SUPPLIED INFORMATION:
(* ===== verification/RaftCommit.v ===== *)
(** * The commit rule and the apply loop

    What [tryAdvanceCommitIndex] and [applyCommittedEntries] promise. *)
From stdpp Require Import base tactics list gmap numbers strings sorting.
From Stdlib Require Import Ascii NArith Lia.
From S2P Require Import Prelude.
From S2P Require Import Buffer.
From S2P Require Import Types.
From S2P Require Import RpcMessages.
From S2P Require Import PersistentLog.
From S2P Require Import StateMachine.
From S2P Require Import KvStore.
From S2P Require Import RaftNode.
From S2P Require Import RaftNodeFacts.

Local Open Scope N_scope.

(** ** Descending order *)
#[local] Instance N_ge_trans : Transitive N.ge.
Proof. intros a b c; lia. Qed.

#[local] Instance N_ge_total : Total N.ge.
Proof. intros a b; lia. Qed.

(** In a descending list, at least [k + 1] elements reach the one at [k], and at
    most [k] exceed it. *)
Lemma sorted_count (l : list N) (k : nat) (c : N) :
  StronglySorted N.ge l -> l !! k = Some c ->
  (k + 1 <= length (filter (fun x => (c <= x)%N) l))%nat /\
  forall c', c < c' -> (length (filter (fun x => (c' <= x)%N) l) <= k)%nat.
Proof.
  intros Hs Hk; pose proof (take_drop_middle _ _ _ Hk) as Hl.
  rewrite <- Hl in Hs |- *; pose proof (lookup_lt_Some _ _ _ Hk) as Hlt.
  apply StronglySorted_app in Hs as (H1 & _ & H2); apply StronglySorted_cons in H2 as [H2 _].
  assert (length (take k l) = k) as Ht by (rewrite length_take; lia).
  rewrite filter_app, length_app, filter_cons_True by done; split.
  - rewrite filter_all; [rewrite Ht; simpl; lia|].
    intros x Hx; specialize (H1 x c Hx ltac:(left)); lia.
  - intros c' Hc; rewrite filter_app, length_app.
    rewrite (filter_none _ (c :: _)); [|].
    + pose proof (length_filter (fun x => c' <= x) (take k l)); simpl; lia.
    + intros x [->|Hx]%elem_of_cons; [lia|].
      rewrite Forall_forall in H2; specialize (H2 x Hx); lia.
Qed.

Section commit.
Context {S : Type} `{StateMachine S}.
Implicit Types n : RaftNode S.

(** The last index the leader knows voter [v] to store. *)
Definition storedAt n (v : NodeId) : LogIndex :=
  if decide (v = id (opts_ n)) then lastIndex (log_ n) else default 0 (matchIndex_ n !! v).

(** How many voters store [idx]. *)
Definition replicas n (idx : LogIndex) : nat :=
  length (filter (fun v => idx <= storedAt n v) (voters (config_ n))).

(** The leader tracks exactly the voters of its configuration. *)
Record tracks_voters n : Prop := {
  tv_nodup : NoDup (voters (config_ n));
  tv_self : id (opts_ n) ∈ voters (config_ n);
  tv_dom : forall v, v ∈ voters (config_ n) <-> is_Some (matchIndex_ n !! v)
}.

Lemma matches_perm n :
  tracks_voters n ->
  lastIndex (log_ n) :: (filter (fun p => p.1 <> id (opts_ n)) (map_to_list (matchIndex_ n))).*2
  ≡ₚ storedAt n <$> voters (config_ n).
Proof.
  intros [Hnd Hself Hdom].
  assert (voters (config_ n) ≡ₚ id (opts_ n) ::
    (filter (fun p => p.1 <> id (opts_ n)) (map_to_list (matchIndex_ n))).*1) as ->.
  { apply NoDup_Permutation; [done| |].
    - apply NoDup_cons; split.
      + rewrite list_elem_of_fmap; intros ([a b] & -> & Hf); apply list_elem_of_filter in Hf as [Hf _]; done.
      + eapply sublist_NoDup; [apply NoDup_fst_map_to_list with (m := matchIndex_ n)|].
        apply fmap_sublist, sublist_filter.
    - intros v; rewrite elem_of_cons, list_elem_of_fmap; split.
      + intros Hv; destruct (decide (v = id (opts_ n))) as [->|Hne]; [by left|right].
        apply Hdom in Hv as [m Hm]; exists (v, m); split; [done|].
        apply list_elem_of_filter; split; [done|]; by apply elem_of_map_to_list.
      + intros [->|([a b] & -> & Hf)]; [done|]; apply list_elem_of_filter in Hf as [_ Hf].
        apply elem_of_map_to_list in Hf; apply Hdom; eauto. }
  rewrite fmap_cons; unfold storedAt at 1; rewrite decide_True by done.
  apply Permutation_cons; [done|]; rewrite <- list_fmap_compose.
  match goal with |- ?a ≡ₚ ?b => replace b with a; [done|] end.
  apply list_fmap_ext; intros i [a b] Hi; simpl.
  apply list_elem_of_lookup_2, list_elem_of_filter in Hi as [Hne Hi]; simpl in Hne.
  apply elem_of_map_to_list in Hi; unfold storedAt; by rewrite decide_False, Hi.
Qed.

(** The index considered is stored by a majority, and is the largest such. *)
Lemma commitCandidate_majority n c :
  tracks_voters n -> commitCandidate n = Some c ->
  (length (voters (config_ n)) / 2 + 1 <= replicas n c)%nat /\
  forall c', c < c' -> (replicas n c' <= length (voters (config_ n)) / 2)%nat.
Proof.
  intros Ht Hc; unfold commitCandidate in Hc; set (ms := _ :: _) in Hc.
  destruct (_ <=? _); [done|].
  rewrite nlen_half in Hc; apply sorted_count in Hc as [H1 H2]; [|apply StronglySorted_merge_sort; apply _].
  assert (forall x, length (filter (fun y => x <= y) (sort_desc ms)) = replicas n x) as Hr.
  { intros x; unfold sort_desc, replicas; rewrite merge_sort_Permutation.
    unfold ms; rewrite (matches_perm n Ht); apply filter_fmap_length. }
  split; [rewrite <- Hr; lia|]; intros c' Hlt; rewrite <- Hr; auto.
Qed.

(** A leader that tracks its voters always has a candidate. *)
Lemma commitCandidate_some n : tracks_voters n -> exists c, commitCandidate n = Some c.
Proof.
  intros Ht; unfold commitCandidate; set (ms := _ :: _).
  assert (length (sort_desc ms) = length (voters (config_ n))) as Hl.
  { unfold sort_desc; rewrite merge_sort_Permutation; unfold ms; rewrite (matches_perm n Ht).
    apply length_fmap. }
  assert (0 < length (voters (config_ n)))%nat.
  { destruct Ht as [_ Hs _]; destruct (voters (config_ n)); [by apply not_elem_of_nil in Hs|simpl; lia]. }
  assert (N.to_nat (nlen (voters (config_ n)) / 2) < length (sort_desc ms))%nat as Hk
    by (rewrite Hl, nlen_half; apply Nat.div_lt; lia).
  apply lookup_lt_is_Some_2 in Hk as [c Hc]; exists c; rewrite Hc.
  case (N.leb_spec _ _); [|done]; apply lookup_lt_Some in Hc; unfold nlen in *; lia.
Qed.

(** C10: the commit rule.  On a leader that tracks exactly its voters,
    [tryAdvanceCommitIndex] considers the largest index that a majority of the
    voters store (the leader counted once).  If that index is above the commit
    index and its entry is of the leader's current term, the commit index moves
    there and the entries are applied; otherwise nothing changes. *)
Theorem tryAdvanceCommitIndex_rule (n : RaftNode S) (Ht : tracks_voters n) (Hl : role_ n = Leader) :
  exists c, commitCandidate n = Some c /\
    (length (voters (config_ n)) / 2 + 1 <= replicas n c)%nat /\
    (forall c', c < c' -> (replicas n c' < length (voters (config_ n)) / 2 + 1)%nat) /\
    ((commitIndex_ n < c /\ termAt c (log_ n) = currentTerm_ (log_ n) /\
      tryAdvanceCommitIndex n = applyCommittedEntries (set_commitIndex c n)) \/
     ((c <= commitIndex_ n \/ termAt c (log_ n) <> currentTerm_ (log_ n)) /\
      tryAdvanceCommitIndex n = Ok n)).
Proof.
  destruct (commitCandidate_some n Ht) as [c Hc]; exists c; split; [done|].
  destruct (commitCandidate_majority n c Ht Hc) as [H1 H2].
  split; [done|]; split; [intros c' Hlt; specialize (H2 c' Hlt); lia|].
  unfold tryAdvanceCommitIndex; rewrite decide_True, Hc by done.
  case (N.ltb_spec _ _); simpl; [|intros; right; split; [by left|done]].
  case (N.eqb_spec _ _); intros; [left; done|right; split; [by right|done]].
Qed.

(** C9: one uninterrupted call of [applyCommittedEntries] hands entries to the
    state machine in log order, each exactly once. On a well-formed log it takes
    exactly the entries with indices [lastApplied_ + 1] to the commit index (or the
    end of the log), moves [lastApplied_] there, leaves the log alone, and runs the
    commands among them on the state machine in that order; afterwards every one of
    them has a result. (Calls that overlap may apply out of order:
    [applied_out_of_order].) *)
Theorem applyCommittedEntries_in_order (n : RaftNode S)
    (Hwf : pl_wf (log_ n)) (Hs : snapshotIndex_ (log_ n) <= lastApplied_ n) (Hc : commitIndex_ n < U64) :
  (forall i e, committedEntries n !! i = Some e -> e_index e = lastApplied_ n + 1 + N.of_nat i /\
     at_ (e_index e) (log_ n) = Some e) /\
  nlen (committedEntries n) = applyTarget n - lastApplied_ n /\
  match applyCommittedEntries n with
  | Ok n' =>
      lastApplied_ n' = applyTarget n /\ log_ n' = log_ n /\ commitIndex_ n' = commitIndex_ n /\
      sm_run (committedEntries n) (sm_ n) = Ok (sm_ n') /\
      forall e, e ∈ committedEntries n -> is_Some (pendingResults_ n' !! e_index e)
  | Throw _ => applyAll (committedEntries n) (set_lastApplied (applyTarget n) n)
               = applyCommittedEntries n
  end.
Proof.
  pose proof (wf_bound _ Hwf) as Hb; pose proof (lastIndex_wf _ Hwf) as Hli.
  split_and!.
  - intros i e Hi; apply lookup_take_Some in Hi as [Hi Hlt]; rewrite lookup_drop in Hi.
    pose proof (wf_contig _ Hwf _ _ Hi) as He; split; [lia|].
    apply lookup_lt_Some in Hi as Hlen; unfold nlen in Hb.
    rewrite at_spec by lia; rewrite decide_True by lia.
    rewrite <- Hi; f_equal; lia.
  - unfold committedEntries, nlen; rewrite length_take, length_drop.
    unfold applyTarget, nlen in *; lia.
  - rewrite (applyCommittedEntries_eq n Hwf Hs Hc); destruct (applyAll _ _) as [n'|msg] eqn:E; [|done].
    apply applyAll_sm in E as E'; simpl in E'; destruct E' as (-> & -> & Hsm & Hp).
    split_and!; try done.
    + eapply applyAll_frame in E as Hf; [by rewrite (fr_log _ _ Hf)|]; simpl.
      apply Forall_forall; intros e He; unfold committedEntries in He.
      eapply elem_of_sublist; [exact He|].
      etransitivity; [apply sublist_take|apply sublist_drop].
    + intros e He; apply Hp; right; apply list_elem_of_fmap; eauto.
Qed.

End commit.

(** ** A leader of three voters, to evaluate the statements on *)
Definition sample_opts (i : NodeId) : RaftOptions := mkRaftOptions i 150 300 50 10000.

Definition sample_cfg : ClusterConfig :=
  mkClusterConfig [1; 2; 3] [(1, str "n1"); (2, str "n2"); (3, str "n3")].

Definition sample_entries : list LogEntry :=
  [ mkLogEntry 2 1 NoOp [];
    mkLogEntry 2 2 Command (KvCommand_encode (put_cmd "k" "v" 42 1));
    mkLogEntry 2 3 Command (KvCommand_encode (put_cmd "k" "w" 42 2)) ].

Definition sample_log : PersistentLog := mkPersistentLog ∅ 2 1 0 0 sample_entries.

Definition sample_leader : RaftNode KvStore :=
  mkRaftNode (sample_opts 1) KvStore_init sample_log Leader sample_cfg 1 0 0 0
    {[1 := 1; 2 := 3; 3 := 1]} {[1 := 0; 2 := 2; 3 := 0]} ∅ [] true [] 0 0 ∅.

Lemma sample_log_wf : pl_wf sample_log.
Proof. split; [|reflexivity]; intros [|[|[|i]]] e; simpl; intros [=]; subst; reflexivity. Qed.

Lemma sample_leader_tracks : tracks_voters sample_leader.
Proof.
  split; [by_decide|by_decide|]; intros v; split.
  - revert v; apply (Forall_forall (fun v => is_Some (matchIndex_ sample_leader !! v))); by_decide.
  - intros [m Hm]; apply elem_of_map_to_list in Hm.
    apply (list_elem_of_fmap_2 fst) in Hm; revert Hm; vm_compute.
    intros Hm; repeat (apply elem_of_cons in Hm as [->|Hm]); set_solver.
Qed.

Lemma tryAdvanceCommitIndex_rule_witness :
  exists c, commitCandidate sample_leader = Some c /\ c = 2 /\ (2 <= replicas sample_leader c)%nat.
Proof.
  destruct (tryAdvanceCommitIndex_rule sample_leader sample_leader_tracks eq_refl) as (c & Hc & Hr & _).
  exists c; split; [exact Hc|split; [|exact Hr]].
  assert (commitCandidate sample_leader = Some 2) as E by (vm_compute; reflexivity).
  rewrite E in Hc; injection Hc as <-; reflexivity.
Defined.

Lemma applyCommittedEntries_in_order_witness :
  let n := set_commitIndex 2 sample_leader in
  nlen (committedEntries n) = 2 /\
  (data_map <$> (match applyCommittedEntries n with Ok n' => Some (sm_ n') | _ => None end))
  = Some {[ str "k" := str "v" ]}.
Proof.
  destruct (applyCommittedEntries_in_order (set_commitIndex 2 sample_leader)) as (_ & H & _);
    [exact sample_log_wf|discriminate|reflexivity|].
  split; [rewrite H; reflexivity|vm_compute; reflexivity].
Defined.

WORK REQUEST: From the data above, show each line that contains "largest".

ANSWER FOR THE TASK:
(** The index considered is stored by a majority, and is the largest such. *)
    [tryAdvanceCommitIndex] considers the largest index that a majority of the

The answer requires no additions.